Hehe thanks Jens. There are lots of empty spots in my new tank!


----------



## GuRu (May 14, 2020)

Very nice and cute S. cernua especially its colouration is an eye catcher


----------



## DrLeslieEe (May 14, 2020)

GuRu said:


> Very nice and cute S. cernua especially its colouration is an eye catcher


Thanks Guru. The only down side is the flowers don’t last long at all. One week is about what you can expect.


----------



## DrLeslieEe (Feb 6, 2021)

It's cernua season. First of 4 growths to bloom. Fifth one got crushed at back .


----------



## Guldal (Feb 6, 2021)

Gorgeous li'll fellows!


----------



## NYEric (Feb 8, 2021)

Growing well. Thanks for sharing.


----------



## DrLeslieEe (Mar 14, 2021)

Another inflorescence open while the other finished:





I decided to call her ‘Carrots’ lol.


----------



## PeteM (Mar 14, 2021)

These look fantastic.. I just picked one up mounted. Do you have any tips for success? Or recommendations on what to avoid!


----------



## DrLeslieEe (Mar 14, 2021)

PeteM said:


> These look fantastic.. I just picked one up mounted. Do you have any tips for success? Or recommendations on what to avoid!


Thanks Pete.

Sure re tips: I grow them mounted in low to medium bright light, sprayed twice a day (must dry by night fall) and needs gentle ventilation at all times. In winter a slight cooler night (14-16C) is needed for good health. They love hot wet summers.


----------



## Linus_Cello (Mar 14, 2021)

DrLeslieEe said:


> They love hot wet summers.



What is hot?


----------



## DrLeslieEe (Mar 14, 2021)

Linus_Cello said:


> What is hot?


It gets up to 35C on the hottest days in that growing area. So that’s hot to me lol.


----------



## PeteM (Mar 15, 2021)

DrLeslieEe said:


> It gets up to 35C on the hottest days in that growing area. So that’s hot to me lol.

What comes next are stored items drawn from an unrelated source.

(* ===== verification/IndexWrite.v ===== *)
(** * IndexWrite: entries and their indices in the LMDB store

    [vmdir/server/mdb-store/indexwriteutil.c] and [entry.c]: adding and removing
    an entry with all its index records and its metadata.  The entry database
    holds the bytes of [EntryCodec], the index databases lead from keys to entry
    ids and are those that [IndexScan] reads; the metadata of the attributes, in
    the form of [Metadata], are the records of two more indices.  Values are
    checked by [IndexUnique] before they are written. *)

From stdpp Require Import sorting.
From S2P Require Import Prelude Heap StringList CString HashMap UtdVector Metadata Effects RaftLog Raft RaftReplicate Filter Candidates Search IndexScan EntryCodec IndexUnique.

Open Scope Z_scope.

(** ** State *)

(** [VDIR_ATTRIBUTE], with the id of its descriptor. *)
Record attribute := ATTR {
  at_type : cstr;
  at_id : option Z;
  at_vals : list Filter.berval;
  at_pMetaData : option attr_metadata;
  valueMetaDataToAdd : list value_metadata
}.

(** [VDIR_ENTRY]: [newpdn] is there when the entry moves, [ldapDN] is the DN in
    the normal form of RFC 4514. *)
Record VDIR_ENTRY := ENT {
  eId : Z;
  edn : Filter.berval;
  epdn : Filter.berval;
  newpdn : option Filter.berval;
  ldapDN : Filter.berval;
  eattrs : list attribute
}.

(** The databases, inside the transaction of the operation: the indices, the
    entries by id, and the sequence of entry ids; and what other transactions
    see. *)
Record be_state {lmdb : Lmdb} := BE { be_ix : index_env; be_entries : DB; be_seq : Z; be_committed : committed }.
Arguments BE {_} _ _ _ _.
(* ===== verification/EntryFacts.v ===== *)
(** * EntryFacts: modifications as changes of a set of values

    An entry stands for a set of facts, pairs of an attribute type and a value in
    normal form.  [VmDirApplyModsToEntryStruct] of [EntryModify] is shown to do to
    this set what RFC 4511 says of a modify request, and to leave modifications
    that lead from the old set to the new one step by step, each adding values
    that are not there or deleting values that are. *)

From S2P Require Import Prelude Heap StringList CString HashMap UtdVector Metadata Effects RaftLog Filter Candidates Search IndexScan EntryCodec IndexUnique IndexWrite EntryModify.

Open Scope Z_scope.

(** A type up to case, and a normal form. *)
Abbreviation fact := (list Z * list Z)%type.
Definition lower (t : cstr) : list Z := map tolower t.

Section Facts.
Context {lmdb : Lmdb} (g : be_globals) (ml : ml_schema) {Hcmp : CStringCompare (g_compare g)}.

(** The ids of the attribute types, and the normal forms of their values. *)
Context (desc : cstr → Z) (N : Z → list Z → list Z).

(** A normal form does not depend on whether it is there already; names of one
    attribute that differ in case have one id. *)
Record schema_laws : Prop := {
  normal_law aid v : bvnorm_val v = None ∨ bvnorm_val v = Some (N aid (bv_val v)) → ml_normalize ml aid v = inr (N aid (bv_val v));
  desc_law t u : lower t = lower u → desc t = desc u
}.
Context (Hschema : schema_laws).
Implicit Types (s : be_state) (t : cstr) (v : berval) (vals : list berval) (a : attribute) (attrs : list attribute) (F : gset fact).

(** ** Values *)

Definition nform t v : list Z := N (desc t) (bv_val v).
Definition good t v : Prop := bvnorm_val v = None ∨ bvnorm_val v = Some (nform t v).
Definition normed t v : Prop := bvnorm_val v = Some (nform t v).
Definition nv t v : berval := BER (bv_val v) (Some (nform t v)).

(** An attribute with a known type and values, different ones and none the empty
    string. *)
Definition attr_wf a : Prop :=
  at_type a ≠ [] ∧ at_id a = Some (desc (at_type a)) ∧ Forall (good (at_type a)) (at_vals a) ∧
  NoDup (nform (at_type a) <$> at_vals a) ∧ Forall (λ v, c_chars (nform (at_type a) v) ≠ []) (at_vals a) ∧ at_vals a ≠ [].

Definition ltype a : list Z := lower (at_type a).
Definition facts a : list fact := (λ v, (ltype a, nform (at_type a) v)) <$> at_vals a.
Definition fset attrs : gset fact := list_to_set (concat (facts <$> attrs)).

(** The attributes of an entry have different types. *)
Definition attrs_wf attrs : Prop := Forall attr_wf attrs ∧ NoDup (ltype <$> attrs).

Lemma nform_case t u v : lower t = lower u → nform t v = nform u v.
Proof. intros H. unfold nform. by rewrite (desc_law Hschema t u H). Qed.

Lemma nform_nv t v : nform t (nv t v) = nform t v.
Proof. done. Qed.

Lemma normed_nv t v : normed t (nv t v).
Proof. done. Qed.

Lemma normed_norm t v : normed t v → norm_or_raw v = nform t v.
Proof. intros H. unfold norm_or_raw. by rewrite H. Qed.

Lemma elem_of_facts f a : f ∈ facts a ↔ f.1 = ltype a ∧ f.2 ∈ nform (at_type a) <$> at_vals a.
Proof.
  unfold facts. rewrite !list_elem_of_fmap. split.
  - intros (v & -> & Hv). split; [done |]. by exists v.
  - intros (H1 & v & H2 & Hv). exists v. split; [destruct f; cbn in *; congruence | done].
Qed.

Lemma elem_of_fset f attrs : f ∈ fset attrs ↔ ∃ a, a ∈ attrs ∧ f ∈ facts a.
Proof.
  unfold fset. rewrite elem_of_list_to_set. split.
  - intros (l & Hf & Hl)%elem_of_concat. apply list_elem_of_fmap in Hl as (a & -> & Ha). by exists a.
  - intros (a & Ha & Hf). apply list_elem_of_In, in_concat. exists (facts a). rewrite <- !list_elem_of_In. split; [by apply list_elem_of_fmap_2 | done].
Qed.

Lemma fset_perm attrs attrs' : attrs ≡ₚ attrs' → fset attrs = fset attrs'.
Proof. intros H. apply set_eq. intros f. rewrite !elem_of_fset. by setoid_rewrite H. Qed.

Lemma wf_perm attrs attrs' : attrs ≡ₚ attrs' → attrs_wf attrs → attrs_wf attrs'.
Proof. intros H [H1 H2]. split; [by rewrite <- H | by rewrite <- H]. Qed.

Lemma fset_cons a attrs : fset (a :: attrs) = list_to_set (facts a) ∪ fset attrs.
Proof. unfold fset. cbn. by rewrite list_to_set_app_L. Qed.

(** The attribute at a place, in front. *)
Lemma attrs_split attrs k a : attrs !! k = Some a → attrs ≡ₚ a :: delete k attrs.
Proof. intros H. by apply delete_Permutation. Qed.

Lemma insert_split attrs k a b : attrs !! k = Some a → <[k := b]> attrs ≡ₚ b :: delete k attrs.
Proof.
  revert k. induction attrs as [|c attrs IH]; intros [|k] H; cbn in *; [done | done | done |]. rewrite IH by done. apply perm_swap.
Qed.

(** ** Running the helpers *)

Lemma dup_run s v : VmDirBervalContentDup v s [] = Some (inr v, s, []).
Proof.
  unfold VmDirBervalContentDup, rbind. rewrite be_alloc_run by lia. destruct (bvnorm_val v) as [n|]; [| done]. by rewrite be_alloc_run by lia.
Qed.

Lemma dup_vals_run s vals : dup_vals vals s [] = Some (inr vals, s, []).
Proof. induction vals as [|v vals IH]; [done |]. cbn [dup_vals]. unfold rbind at 1. rewrite dup_run. unfold rbind. by rewrite IH. Qed.

Lemma dup_unchecked_run s vals : dup_vals_unchecked vals s [] = Some (inr vals, s, []).
Proof. induction vals as [|v vals IH]; [done |]. cbn [dup_vals_unchecked]. unfold rbind at 1, rtry. rewrite dup_run. unfold rbind. by rewrite IH. Qed.

Lemma dup_attr_run s a : VmDirAttributeDup a s [] = Some (inr (ATTR (at_type a) (at_id a) (at_vals a) None []), s, []).
Proof.
  unfold VmDirAttributeDup, sizeof_ATTRIBUTE, sizeof_BERVALUE, attr_numVals. unfold rbind at 1. rewrite be_alloc_run by lia. unfold rbind at 1. rewrite be_alloc_run by lia.
  unfold rbind at 1. rewrite dup_vals_run. unfold rbind at 1. by rewrite be_alloc_run by lia.
Qed.

Lemma normalize_run s t v : good t v → VmDirSchemaBervalNormalize ml (Some (desc t)) v s [] = Some (inr (nv t v), s, []).
Proof. intros H. unfold VmDirSchemaBervalNormalize. by rewrite (normal_law Hschema). Qed.

Lemma normalize_vals_run s t vals : Forall (good t) vals → normalize_vals ml (Some (desc t)) vals s [] = Some (inr (nv t <$> vals), s, []).
Proof.
  induction 1 as [|v vals Hv _ IH]; [done |]. cbn [normalize_vals]. unfold rbind at 1. rewrite normalize_run by done. unfold rbind. by rewrite IH.
Qed.

Definition has_norm v : Prop := is_Some (bvnorm_val v).

Lemma find_norm_run s x vals : Forall has_norm vals → find_norm x vals s [] = Some (inr (fst <$> list_find (λ v, bvnorm_val v = Some x) vals), s, []).
Proof.
  induction 1 as [|v vals [y Hy] _ IH]; [done |]. cbn [find_norm list_find]. rewrite Hy. case_bool_decide as Hx.
  - subst y. by rewrite decide_True.
  - rewrite decide_False by congruence. unfold rbind. rewrite IH. by destruct (list_find _ vals) as [[]|].
Qed.

Lemma find_norm_none x vals : list_find (λ v, bvnorm_val v = Some x) vals = None ↔ Some x ∉ bvnorm_val <$> vals.
Proof.
  rewrite list_find_None, Forall_forall, list_elem_of_fmap. split; [intros H (v & Hx & Hv); by apply (H v) | intros H v Hv Hx; apply H; by exists v].
Qed.

Lemma remove_run s evals mvals : Forall has_norm evals → Forall has_norm mvals →
  RemoveAttrVals evals mvals s [] = Some (inr (base.filter (λ v, bvnorm_val v ∉ bvnorm_val <$> mvals) evals), s, []).
Proof.
  intros He Hm. induction He as [|v evals [x Hx] _ IH]; [done |]. cbn [RemoveAttrVals]. rewrite Hx. unfold rbind at 1. rewrite find_norm_run by done.
  unfold rbind at 1. rewrite IH. rewrite filter_cons, Hx. unfold rret. do 3 f_equal. destruct (list_find _ mvals) as [[i w]|] eqn:Hf; cbn.
  - apply list_find_Some in Hf as (Hi & Hw & _). rewrite decide_False; [done |]. intros Hn. apply Hn. apply list_elem_of_fmap. exists w. split; [done |]. by eapply list_elem_of_lookup_2.
  - by rewrite decide_True by by apply find_norm_none.
Qed.

Lemma match_run repl s evals mvals : Forall has_norm evals → Forall has_norm mvals →
  matched_loop repl evals mvals s [] =
    Some (if repl || bool_decide (Forall (λ v, bvnorm_val v ∈ bvnorm_val <$> evals) mvals)
          then inr (base.filter (λ v, bvnorm_val v ∈ bvnorm_val <$> evals) mvals) else inl VMDIR_ERROR_NO_SUCH_ATTRIBUTE, s, []).
Proof.
  intros He Hm. induction Hm as [|v mvals [x Hx] _ IH]; [by rewrite (bool_decide_eq_true_2 (Forall _ [])) by done; destruct repl |].
  cbn [matched_loop]. rewrite Hx. unfold rbind at 1. rewrite find_norm_run by done. rewrite filter_cons, Hx. destruct (list_find _ evals) as [[i w]|] eqn:Hf; cbn.
  - apply list_find_Some in Hf as (Hi & Hw & _). assert (Some x ∈ bvnorm_val <$> evals) as Hin.
    { apply list_elem_of_fmap. exists w. split; [done |]. by eapply list_elem_of_lookup_2. }
    rewrite decide_True by done. unfold rbind. rewrite IH. rewrite (bool_decide_ext (Forall _ (v :: mvals)) (Forall (λ v, bvnorm_val v ∈ bvnorm_val <$> evals) mvals)).
    + by destruct (repl || _).
    + rewrite Forall_cons, Hx. tauto.
  - apply find_norm_none in Hf. rewrite decide_False by done. destruct repl; [by rewrite IH |]. cbn [orb]. rewrite bool_decide_eq_false_2; [done |].
    rewrite Forall_cons, Hx. tauto.
Qed.

(** ** Values that are there already *)

Lemma filter_ext_in {A} (P Q : A → Prop) `{!∀ x, Decision (P x)} `{!∀ x, Decision (Q x)} (l : list A) :
  (∀ x, x ∈ l → P x ↔ Q x) → base.filter P l = base.filter Q l.
Proof.
  induction l as [|x l IH]; intros Hext; [done |]. rewrite !filter_cons, IH by (intros y Hy; apply Hext; by right).
  specialize (Hext x ltac:(by left)). destruct (decide (P x)), (decide (Q x)); tauto.
Qed.

(** The values that are not marked. *)
Definition kept (mvals : list berval) : list berval := base.filter (λ v, bvnorm_val v ≠ Some [0]) mvals.

Lemma kept_mark mvals j w x :
  mvals !! j = Some w → bvnorm_val w = Some x → x ≠ [0] → NoDup (bvnorm_val <$> kept mvals) →
  kept (alter mark j mvals) = base.filter (λ v, bvnorm_val v ≠ Some x) (kept mvals) ∧ length (kept mvals) = S (length (kept (alter mark j mvals))).
Proof.
  intros Hj Hw Hx Hnd. apply list_elem_of_split_length in Hj as (l1 & l2 & -> & ->). rewrite <- (Nat.add_0_r (length l1)), alter_app_r. cbn [alter list_alter].
  set (P := λ v, bvnorm_val v ≠ Some [0]). change (kept (l1 ++ w :: l2)) with (base.filter P (l1 ++ w :: l2)) in *. change (kept (l1 ++ mark w :: l2)) with (base.filter P (l1 ++ mark w :: l2)).
  rewrite filter_app, (filter_cons_True P w) in Hnd by (unfold P; rewrite Hw; congruence). rewrite !filter_app, (filter_cons_True P w) by (unfold P; rewrite Hw; congruence).
  rewrite (filter_cons_False P (mark w)) by (unfold P; cbn; tauto). rewrite fmap_app, fmap_cons in Hnd. apply NoDup_app in Hnd as (_ & Hd & [Hn _]%NoDup_cons).
  rewrite filter_cons_False by (rewrite Hw; tauto). split; [| rewrite !length_app; cbn; lia].
  f_equal; symmetry; apply filter_id; intros v Hv Hvx; rewrite <- Hw in Hvx.
  - apply (Hd (bvnorm_val v)); [by apply list_elem_of_fmap_2 | rewrite Hvx; by left].
  - apply Hn. rewrite <- Hvx. by apply list_elem_of_fmap_2.
Qed.

Lemma exists_repl_run s t evals mvals :
  Forall (good t) evals → Forall (λ v, nform t v ≠ [0]) evals → Forall has_norm mvals → NoDup (bvnorm_val <$> kept mvals) →
  Z.of_nat (length (kept mvals)) < 2 ^ 32 →
  ∃ mvals', exists_loop ml true (Some (desc t)) evals mvals (Z.of_nat (length (kept mvals))) s [] =
      Some (inr (nv t <$> evals, mvals', Z.of_nat (length (kept mvals'))), s, []) ∧
    kept mvals' = base.filter (λ v, bvnorm_val v ∉ (λ w, Some (nform t w)) <$> evals) (kept mvals) ∧
    (length (kept mvals') = length (kept mvals) → mvals' = mvals).
Proof.
  intros Hg. revert mvals. induction Hg as [|v evals Hv _ IH]; intros mvals H0 Hn Hnd Hlen.
  - exists mvals. split; [done |]. split; [| done]. symmetry. apply filter_id. intros v _. apply not_elem_of_nil.
  - apply Forall_cons in H0 as [Hx H0]. cbn [exists_loop]. unfold rbind at 1. rewrite normalize_run by done. unfold rbind at 1. cbn [norm_or_raw nv bvnorm_val default].
    rewrite find_norm_run by done. destruct (list_find _ mvals) as [[j w]|] eqn:Hf; cbn [fmap option_fmap option_map fst].
    + apply list_find_Some in Hf as (Hj & Hw & _). destruct (kept_mark mvals j w _ Hj Hw Hx Hnd) as [Hk Hl].
      destruct (IH (alter mark j mvals)) as (m' & Hrun & Hk' & Heq); [done | | | lia |].
      { apply Forall_alter; [done |]. intros y _ _. by eexists. }
      { rewrite Hk. by apply NoDup_map_filter. }
      exists m'. replace (u32 (Z.of_nat (length (kept mvals)) - 1)) with (Z.of_nat (length (kept (alter mark j mvals)))) by (rewrite u32_id; unfold is_u32; lia).
      unfold rbind. rewrite Hrun. split; [done |]. split.
      * rewrite Hk', Hk, list_filter_filter. apply list_filter_iff. intros y. cbn [fmap list_fmap]. rewrite elem_of_cons. tauto.
      * intros Hc. pose proof (length_filter (λ v, bvnorm_val v ∉ (λ w, Some (nform t w)) <$> evals) (kept (alter mark j mvals))) as Hle. rewrite <- Hk' in Hle. lia.
    + apply find_norm_none in Hf. destruct (IH mvals H0 Hn Hnd Hlen) as (m' & Hrun & Hk' & Heq). exists m'. unfold rbind. rewrite Hrun. split; [done |]. split; [| done].
      rewrite Hk'. apply filter_ext_in. intros y [_ Hy]%list_elem_of_filter. cbn [fmap list_fmap]. rewrite elem_of_cons. split; [| tauto].
      intros Hno [He | ?]; [| done]. apply Hf. apply list_elem_of_fmap. exists y. by rewrite He.
Qed.

Lemma exists_local_run s t evals mvals n :
  Forall (good t) evals → Forall has_norm mvals →
  exists_loop ml false (Some (desc t)) evals mvals n s [] =
    Some (if bool_decide (Forall (λ v, Some (nform t v) ∉ bvnorm_val <$> mvals) evals) then inr (nv t <$> evals, mvals, n) else inl VMDIR_ERROR_TYPE_OR_VALUE_EXISTS, s, []).
Proof.
  intros Hg Hn. induction Hg as [|v evals Hv _ IH]; [by rewrite bool_decide_eq_true_2 by done |].
  cbn [exists_loop]. unfold rbind at 1. rewrite normalize_run by done. unfold rbind at 1. cbn [norm_or_raw nv bvnorm_val default].
  rewrite find_norm_run by done. destruct (list_find _ mvals) as [[j w]|] eqn:Hf; cbn [fmap option_fmap option_map fst].
  - apply list_find_Some in Hf as (Hj & Hw & _). rewrite bool_decide_eq_false_2; [done |]. intros [H _]%Forall_cons. apply H.
    apply list_elem_of_fmap. exists w. split; [by rewrite Hw | by eapply list_elem_of_lookup_2].
  - apply find_norm_none in Hf. unfold rbind. rewrite IH. rewrite (bool_decide_ext (Forall _ (v :: evals)) (Forall (λ v, Some (nform t v) ∉ bvnorm_val <$> mvals) evals)).
    + by case_bool_decide.
    + rewrite Forall_cons. tauto.
Qed.
Lemma ParseGroupKind_dot (k g : string) :
  Count k dot = 0 ->
  ParseGroupKind (k ++ String dot g) = Ret (mkGroupKind g k).
Proof.
  intros H. unfold ParseGroupKind.
  destruct (cut_at_first k g dot H) as (-> & -> & ->). cbv zeta.
  replace (len k =? -1) with false
    by (symmetry; apply Z.eqb_neq; pose proof (len_nonneg k); lia).
  reflexivity.
Qed.

(** The three shapes of an argument and what both parsers return on each. *)
Lemma ParseArg_no_dot (arg : string) :
  Count arg dot = 0 ->
  ParseResourceArg arg = Ret (None, mkGroupResource "" arg)
  /\ ParseKindArg arg = Ret (None, mkGroupKind "" arg).
Proof.
  intros H. unfold ParseResourceArg, ParseKindArg.
  rewrite H, ParseGroupResource_no_dot, ParseGroupKind_no_dot by assumption.
  split; reflexivity.
Qed.

Lemma ParseArg_one_dot (r g : string) :
  Count r dot = 0 -> Count g dot = 0 ->
  ParseResourceArg (r ++ String dot g) = Ret (None, mkGroupResource g r)
  /\ ParseKindArg (r ++ String dot g) = Ret (None, mkGroupKind g r).
Proof.
  intros Hr Hg. unfold ParseResourceArg, ParseKindArg.
  rewrite Count_app, Count_String_same, Hr, Hg.
  rewrite ParseGroupResource_dot, ParseGroupKind_dot by assumption.
  split; reflexivity.
Qed.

95f... wow that’s hot. What else do you have growing in this steam room


----------



## tomp (Mar 15, 2021)

Well done Leslie! For a culture comparison, I grow mine in a a GH which goes down to 43F in winter and can go above 80F in summer.
Water frequently in summer and less in winter. I have better luck with cernua than coccinea with this arrangement. The coccinea survive but I think the cernua are a bit tougher.


----------



## DrLeslieEe (Mar 15, 2021)

Such a cute plant Tom... the cernua can tolerate a cooler winter as per your conditions.

I have cernua flavum that is in my warm tank (19-25C) just as happy. Hopefully the new growth blooms! The humidity is 60-85% all year.


----------



## h_mossy (Mar 15, 2021)

Cute little guy! Without the blooms, kind of looks like a C. aclandiae plant.


----------



## DrLeslieEe (Apr 28, 2021)

PeteM said:


> 95f... wow that’s hot. What else do you have growing in this steam room


All my warm (sandies, roths, kolos, phillies, lowies) and some intermediate (venies, hirsutes, villos, tigers) paph species lol. 

The cool section is just inches away from the cernua , where the fairries, charlies, henries, parishes and spicers are.


----------



## DrLeslieEe (May 8, 2021)

She’s pregnant!!


----------



## Ozpaph (May 9, 2021)

well done, daddy


----------



## orchidmouse (May 9, 2021)

Happy Mother's Day to "Carrot"


----------